L'outrilien s'agite sur son dossier, plisse ses yeux fatigués sur les divers écrans qui lui font face, tout en balançant sa queue écailleuse de droite à gauche lentement, le bout de celle-ci venant racler le sol glacial, en harmonie avec la sonorité naturelle, pure, qui règne dans le lieu. Il claque sa langue fourchue entre ses dents acérés, des cernes sous les yeux, satisfait de son travail semble-t-il, sa journée de labeur étant sur le point de s'achever pour lui.
  • C'est bon ! Celui-là est prêt Xana, dit-il. Le technicien en blouse blanche, taché jusqu'à la fin des temps du fait de ce liquide verdâtre qu'il côtoie tout les jours, reporte son attention sur la cuve qui se trouve à portée de main, une silhouette inerte se dessinant à l'intérieur.
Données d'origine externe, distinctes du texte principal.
(* ===== verification/TcpRecv.v ===== *)
(** * Reading from a TCP socket (src/stack/serval_tcp.c lines 1635-1697 and
    1718-2149)

    The reads of [serval_tcp_recvmsg] that do not wait (MSG_DONTWAIT or a zero
    timeout), with or without MSG_PEEK, into a buffer of [len] bytes.  With no
    reader waiting the prequeue stays empty; urgent data is never recorded,
    since [serval_tcp_urg] is commented out; copying to the user's buffer, which
    has room for [len] bytes, succeeds. *)
From S2P Require Import Prelude TcpSock TcpQueue TcpOut.
Local Open Scope Z_scope.

Definition TCP_ENOTCONN : Z := 107.
Definition TCP_EAGAIN : Z := 11.

Section Recv.
Context `{TcpEnv}.
Implicit Types (s : tcp_seg) (t : tcp_sock) (q : list tcp_seg).

Definition serval_tcp_cleanup_rbuf (copied : Z) : TM unit :=
  t ← the_tp;
  let a := ack t in
  let time_to_ack :=
    serval_tsk_ack_scheduled t &&
    (negb (blocked a =? 0) || (rcv_mss a <? u32 (rcv_nxt t - rcv_wup t)) ||
     ((0 <? copied) &&
      (negb (Z.land (ack_pending a) STSK_ACK_PUSHED2 =? 0) ||
       (negb (Z.land (ack_pending a) STSK_ACK_PUSHED =? 0) && (pingpong a =? 0))) &&
      (sk_rmem_alloc t =? 0))) in
  time_to_ack ←
    (if (0 <? copied) && negb time_to_ack && negb (rcv_shutdown t) then
       let rcv_window_now := serval_tcp_receive_window t in
       if u32 (2 * rcv_window_now) <=? window_clamp t then
         new_window ← __serval_tcp_select_window;
         mret (negb (new_window =? 0) && (u32 (2 * rcv_window_now) <=? new_window))
       else mret false
     else mret time_to_ack);
  if (time_to_ack : bool) then serval_tcp_send_ack else mret tt.

(** The walk over the receive queue: the position and the segment found, with
    the offset of the next byte in it, or [None] if it is the FIN that is next. *)
Fixpoint find_seg q (seq : Z) (i : nat) : option (nat * tcp_seg * option Z) :=
  match q with
  | [] => None
  | s :: q =>
      if before seq (seg_seq s) then None
      else
        let offset := u32 (seq - seg_seq s) in
        let offset := if th_syn s then u32 (offset - 1) else offset in
        if offset <? seg_len s then Some (i, s, Some offset)
        else if th_fin s then Some (i, s, None)
        else find_seg q seq (S i)
  end.
Definition sk_eat_skb (i : nat) s : TM unit :=
  upd (fun t => t {{ receive_queue := delete i (receive_queue t) }});;
  sock_rfree s.

(** [wait_for_event] of a call that may not wait: what it returns. *)
Definition no_event (copied : Z) : TM Z :=
  t ← the_tp;
  if negb (copied =? 0) then mret copied
  else if sock_done t then mret 0
  else if negb (sk_err t =? 0) then
    upd (fun t => t {{ sk_err := 0 }});; mret (- sk_err t)
  else if rcv_shutdown t then mret 0
  else if tcp_state t =? TCP_CLOSE then mret (- TCP_ENOTCONN)
  else mret (- TCP_EAGAIN).

(** One turn per segment.  [seq] is [peek_seq] and counts only if [peek];
    returns what the call returns and the bytes copied. *)
Fixpoint recv_loop (fuel : nat) (peek : bool) (seq copied len : Z) (out : list Z)
  : TM (Z * list Z)%type :=
  match fuel with
  | O => nofuelM
  | S fuel =>
      t ← the_tp;
      let cur := if peek then seq else copied_seq t in
      let advance (k : Z) : TM unit :=
        if peek then mret tt else upd (fun t => t {{ copied_seq := u32 (copied_seq t + k) }}) in
      let again (seq copied len : Z) out :=
        if 0 <? len then recv_loop fuel peek seq copied len out else mret (copied, out) in
      let found_fin (i : nat) s (seq copied len : Z) out :=
        advance 1;;
        if peek then mret (copied, out)
        else
          upd (fun t => t {{ fin_found := true }});;
          sk_eat_skb i s;;
          again (u32 (seq + 1)) copied len out in
      match (if fin_found t then None else find_seg (receive_queue t) cur 0) with
      | None => r ← no_event copied; mret (r, out)
      | Some (i, s, None) => found_fin i s seq copied len out
      | Some (i, s, Some offset) =>
          let used := Z.min (seg_len s - offset) len in
          let out := out ++ take (Z.to_nat used) (drop (Z.to_nat offset) (seg_data s)) in
          advance used;;
          let seq := u32 (seq + used) in
          let copied := copied + used in
          let len := len - used in
          serval_tcp_rcv_space_adjust;;
          if used + offset <? seg_len s then again seq copied len out
          else if th_fin s then found_fin i s seq copied len out
          else
            (if peek then mret tt else sk_eat_skb i s);;
            again seq copied len out
      end
  end.
Definition serval_tcp_recvmsg (len : Z) (peek : bool) : TM (Z * list Z)%type :=
  t ← the_tp;
  if tcp_state t =? TCP_LISTEN then mret (- TCP_ENOTCONN, [])
  else
    '(copied, out) ← recv_loop (S (S (length (receive_queue t)))) peek (copied_seq t) 0 len [];
    serval_tcp_cleanup_rbuf copied;;
    mret (copied, out).
End Recv.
  • Bien professeur, j'entame la procédure d'éveil et déverrouille le système de sécurité, répond l'intelligence artificielle d'une voix féminine monotone et sans vie.
Le reptile attarde son regard sur les centaines de cuves verdâtres où autant de corps germent lentement, côte à côte depuis des millénaires dans l'attente d'un réveil prochain ou d'un ADN adéquat, autant de travail aux yeux du technicien. Il détourne son attention pour suivre la barre d'évolution de la procédure sur son écran numérique pianotant à nouveau pour son journal de bord, alors que dans un même temps, les miracles de la technologie s'affairent sur le corps endormi, aux muscles atrophiés, flottant dans un liquide en ébullition. Les bulles d'air se font plus nombreuses tandis que le niveau du liquide s'abaisse peu à peu, les câbles reliant le puissant ordinateur au cerveau de l'être humain finissent de transférer les dernières données basiques envoyés par l'intelligence artificielle. L'œuvre de l'outrilien et de son ordinateur qui ont fait évoluer cet être, comme des milliers d'autres avant lui du stade de fœtus à celui d'individu d'âge mur, s'agite. L'humain commence à tourner soudainement la tête en tous sens périodiquement, les câbles se détachent tout aussi rapidement et se rétracte, laissant le corps baigner encore quelques instants dans ce qu'il a toujours connu.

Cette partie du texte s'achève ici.